(What this task involves): Every line below between the line holding "Proof. intros H." and the line holding "s_parseOffset s' = len", inclusive, should be repeated exactly, and all other lines omitted.

(Stored items):
══════════

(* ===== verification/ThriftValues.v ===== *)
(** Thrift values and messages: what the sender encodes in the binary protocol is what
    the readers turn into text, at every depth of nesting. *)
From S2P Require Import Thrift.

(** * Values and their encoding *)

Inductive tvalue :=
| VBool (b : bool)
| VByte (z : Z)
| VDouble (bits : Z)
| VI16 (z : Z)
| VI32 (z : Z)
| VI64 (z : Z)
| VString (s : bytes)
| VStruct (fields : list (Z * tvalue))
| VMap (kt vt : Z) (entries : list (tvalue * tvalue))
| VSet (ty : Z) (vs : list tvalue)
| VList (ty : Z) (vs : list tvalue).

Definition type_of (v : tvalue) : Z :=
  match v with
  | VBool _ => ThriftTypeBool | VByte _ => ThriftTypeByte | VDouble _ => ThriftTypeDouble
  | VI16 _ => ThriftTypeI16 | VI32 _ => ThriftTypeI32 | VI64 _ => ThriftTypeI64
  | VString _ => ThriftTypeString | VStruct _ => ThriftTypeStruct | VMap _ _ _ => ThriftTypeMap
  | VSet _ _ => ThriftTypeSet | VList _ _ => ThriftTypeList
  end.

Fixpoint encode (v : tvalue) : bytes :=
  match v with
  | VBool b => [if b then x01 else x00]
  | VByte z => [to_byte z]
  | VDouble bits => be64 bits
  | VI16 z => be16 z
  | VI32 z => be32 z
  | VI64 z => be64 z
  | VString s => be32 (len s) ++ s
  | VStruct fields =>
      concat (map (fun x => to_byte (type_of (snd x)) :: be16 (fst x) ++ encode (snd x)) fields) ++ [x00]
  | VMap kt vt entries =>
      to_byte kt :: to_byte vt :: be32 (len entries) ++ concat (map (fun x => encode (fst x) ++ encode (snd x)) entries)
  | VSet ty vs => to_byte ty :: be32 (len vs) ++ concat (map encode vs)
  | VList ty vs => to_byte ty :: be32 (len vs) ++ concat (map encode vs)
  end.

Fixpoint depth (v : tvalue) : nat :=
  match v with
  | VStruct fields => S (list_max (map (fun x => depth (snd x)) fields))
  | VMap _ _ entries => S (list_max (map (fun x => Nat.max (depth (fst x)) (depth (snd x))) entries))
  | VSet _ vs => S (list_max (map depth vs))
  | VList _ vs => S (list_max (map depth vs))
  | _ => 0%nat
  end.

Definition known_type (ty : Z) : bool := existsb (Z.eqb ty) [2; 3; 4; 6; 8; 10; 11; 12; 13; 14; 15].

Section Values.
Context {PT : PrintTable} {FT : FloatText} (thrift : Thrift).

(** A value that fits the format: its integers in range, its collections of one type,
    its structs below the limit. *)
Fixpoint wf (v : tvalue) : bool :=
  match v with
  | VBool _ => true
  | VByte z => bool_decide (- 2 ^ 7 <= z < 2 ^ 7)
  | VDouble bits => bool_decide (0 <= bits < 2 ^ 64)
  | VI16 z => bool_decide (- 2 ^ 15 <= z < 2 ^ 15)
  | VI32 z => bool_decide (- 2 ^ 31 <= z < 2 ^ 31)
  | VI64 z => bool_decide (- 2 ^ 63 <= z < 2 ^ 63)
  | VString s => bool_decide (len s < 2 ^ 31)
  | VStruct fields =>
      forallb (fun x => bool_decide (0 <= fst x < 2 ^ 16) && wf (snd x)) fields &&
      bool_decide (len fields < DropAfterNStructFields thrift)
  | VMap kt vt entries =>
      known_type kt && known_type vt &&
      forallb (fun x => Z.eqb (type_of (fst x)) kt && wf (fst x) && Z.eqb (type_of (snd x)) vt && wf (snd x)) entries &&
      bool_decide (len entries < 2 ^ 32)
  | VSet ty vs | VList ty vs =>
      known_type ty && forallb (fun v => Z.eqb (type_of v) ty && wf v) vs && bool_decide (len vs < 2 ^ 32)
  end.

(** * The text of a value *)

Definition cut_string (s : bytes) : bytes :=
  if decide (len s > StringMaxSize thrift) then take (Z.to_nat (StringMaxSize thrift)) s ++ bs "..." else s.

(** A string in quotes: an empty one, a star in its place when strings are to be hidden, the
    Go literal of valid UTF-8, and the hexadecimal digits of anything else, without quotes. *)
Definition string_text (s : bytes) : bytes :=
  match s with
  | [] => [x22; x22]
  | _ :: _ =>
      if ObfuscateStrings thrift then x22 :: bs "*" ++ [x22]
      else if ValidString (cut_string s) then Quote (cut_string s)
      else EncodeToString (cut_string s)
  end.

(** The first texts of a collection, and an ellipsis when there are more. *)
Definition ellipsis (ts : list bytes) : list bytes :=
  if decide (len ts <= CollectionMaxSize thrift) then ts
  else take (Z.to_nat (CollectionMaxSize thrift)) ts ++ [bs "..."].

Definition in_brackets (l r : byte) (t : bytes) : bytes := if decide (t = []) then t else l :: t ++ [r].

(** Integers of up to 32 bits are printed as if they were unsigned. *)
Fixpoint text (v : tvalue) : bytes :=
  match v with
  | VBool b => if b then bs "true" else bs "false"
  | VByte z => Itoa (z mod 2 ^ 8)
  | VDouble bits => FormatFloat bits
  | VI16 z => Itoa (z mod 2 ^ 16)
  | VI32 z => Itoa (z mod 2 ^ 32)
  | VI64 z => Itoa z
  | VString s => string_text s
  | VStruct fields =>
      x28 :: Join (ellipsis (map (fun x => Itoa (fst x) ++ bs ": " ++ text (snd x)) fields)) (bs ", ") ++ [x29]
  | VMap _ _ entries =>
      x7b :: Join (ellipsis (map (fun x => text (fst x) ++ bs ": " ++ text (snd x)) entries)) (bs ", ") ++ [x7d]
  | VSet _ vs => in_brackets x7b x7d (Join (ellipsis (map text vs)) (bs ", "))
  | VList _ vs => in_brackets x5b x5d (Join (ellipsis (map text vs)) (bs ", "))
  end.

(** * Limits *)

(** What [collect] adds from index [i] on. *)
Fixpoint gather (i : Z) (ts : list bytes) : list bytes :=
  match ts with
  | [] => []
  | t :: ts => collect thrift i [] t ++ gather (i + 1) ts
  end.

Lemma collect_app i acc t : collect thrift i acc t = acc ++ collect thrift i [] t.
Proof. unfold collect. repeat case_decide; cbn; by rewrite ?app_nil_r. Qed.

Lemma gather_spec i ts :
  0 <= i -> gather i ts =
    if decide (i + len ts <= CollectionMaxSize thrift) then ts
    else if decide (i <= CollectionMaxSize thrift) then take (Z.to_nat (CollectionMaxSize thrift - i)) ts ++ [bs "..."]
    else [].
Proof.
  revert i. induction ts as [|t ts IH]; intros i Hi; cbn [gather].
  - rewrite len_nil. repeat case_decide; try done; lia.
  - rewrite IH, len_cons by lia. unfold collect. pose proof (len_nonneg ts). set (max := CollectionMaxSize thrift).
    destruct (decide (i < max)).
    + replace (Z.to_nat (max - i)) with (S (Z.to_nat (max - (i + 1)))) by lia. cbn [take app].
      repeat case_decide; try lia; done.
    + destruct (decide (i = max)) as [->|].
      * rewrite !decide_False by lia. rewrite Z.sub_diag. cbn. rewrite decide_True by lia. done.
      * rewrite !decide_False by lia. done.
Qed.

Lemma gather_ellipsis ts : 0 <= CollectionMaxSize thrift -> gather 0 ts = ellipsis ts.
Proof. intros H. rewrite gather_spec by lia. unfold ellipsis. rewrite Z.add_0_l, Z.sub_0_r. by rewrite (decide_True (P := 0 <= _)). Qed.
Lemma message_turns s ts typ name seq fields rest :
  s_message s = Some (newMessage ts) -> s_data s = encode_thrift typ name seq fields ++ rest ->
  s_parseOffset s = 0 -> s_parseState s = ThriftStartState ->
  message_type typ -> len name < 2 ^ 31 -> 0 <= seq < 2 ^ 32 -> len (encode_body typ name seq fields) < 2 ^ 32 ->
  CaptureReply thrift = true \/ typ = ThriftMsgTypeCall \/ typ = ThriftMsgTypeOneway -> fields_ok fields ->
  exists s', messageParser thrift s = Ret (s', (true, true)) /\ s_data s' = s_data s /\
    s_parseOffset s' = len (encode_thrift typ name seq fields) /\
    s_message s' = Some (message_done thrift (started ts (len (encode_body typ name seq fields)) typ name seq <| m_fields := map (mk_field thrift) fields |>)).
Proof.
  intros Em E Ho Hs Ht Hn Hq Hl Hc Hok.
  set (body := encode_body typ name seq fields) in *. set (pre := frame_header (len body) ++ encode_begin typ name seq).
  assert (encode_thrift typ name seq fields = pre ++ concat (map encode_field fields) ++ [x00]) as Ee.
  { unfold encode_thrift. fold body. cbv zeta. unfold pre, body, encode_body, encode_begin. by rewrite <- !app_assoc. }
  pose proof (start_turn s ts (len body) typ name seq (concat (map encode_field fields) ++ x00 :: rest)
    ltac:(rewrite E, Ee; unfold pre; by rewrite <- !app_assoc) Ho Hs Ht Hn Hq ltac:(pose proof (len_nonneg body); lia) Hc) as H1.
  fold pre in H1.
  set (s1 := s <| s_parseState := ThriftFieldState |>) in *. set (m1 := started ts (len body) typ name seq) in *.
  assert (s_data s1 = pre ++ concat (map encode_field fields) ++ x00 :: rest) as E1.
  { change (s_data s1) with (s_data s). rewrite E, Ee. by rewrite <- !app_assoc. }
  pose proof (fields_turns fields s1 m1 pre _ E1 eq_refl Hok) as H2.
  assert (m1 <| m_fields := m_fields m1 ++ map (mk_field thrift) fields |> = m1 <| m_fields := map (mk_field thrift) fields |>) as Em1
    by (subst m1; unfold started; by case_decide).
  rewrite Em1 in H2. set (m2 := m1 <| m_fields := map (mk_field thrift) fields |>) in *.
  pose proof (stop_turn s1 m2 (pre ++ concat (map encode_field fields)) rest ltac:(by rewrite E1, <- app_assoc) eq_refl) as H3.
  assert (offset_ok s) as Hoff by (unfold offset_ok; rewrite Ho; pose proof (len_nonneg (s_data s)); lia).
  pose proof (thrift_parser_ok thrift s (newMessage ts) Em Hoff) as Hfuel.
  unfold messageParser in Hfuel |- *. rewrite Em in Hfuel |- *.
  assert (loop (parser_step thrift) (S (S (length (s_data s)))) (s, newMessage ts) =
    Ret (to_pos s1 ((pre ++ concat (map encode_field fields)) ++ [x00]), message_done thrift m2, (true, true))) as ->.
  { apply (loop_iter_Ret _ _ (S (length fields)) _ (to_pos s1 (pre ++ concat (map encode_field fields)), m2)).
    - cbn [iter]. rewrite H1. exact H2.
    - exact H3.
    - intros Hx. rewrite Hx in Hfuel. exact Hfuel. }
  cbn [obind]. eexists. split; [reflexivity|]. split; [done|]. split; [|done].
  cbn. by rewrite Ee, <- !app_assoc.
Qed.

══════════

(Task answer):
Proof. intros H. rewrite gather_spec by lia. unfold ellipsis. rewrite Z.add_0_l, Z.sub_0_r. by rewrite (decide_True (P := 0 <= _)). Qed.
Lemma message_turns s ts typ name seq fields rest :
  s_message s = Some (newMessage ts) -> s_data s = encode_thrift typ name seq fields ++ rest ->
  s_parseOffset s = 0 -> s_parseState s = ThriftStartState ->
  message_type typ -> len name < 2 ^ 31 -> 0 <= seq < 2 ^ 32 -> len (encode_body typ name seq fields) < 2 ^ 32 ->
  CaptureReply thrift = true \/ typ = ThriftMsgTypeCall \/ typ = ThriftMsgTypeOneway -> fields_ok fields ->
  exists s', messageParser thrift s = Ret (s', (true, true)) /\ s_data s' = s_data s /\
    s_parseOffset s' = len (encode_thrift typ name seq fields) /\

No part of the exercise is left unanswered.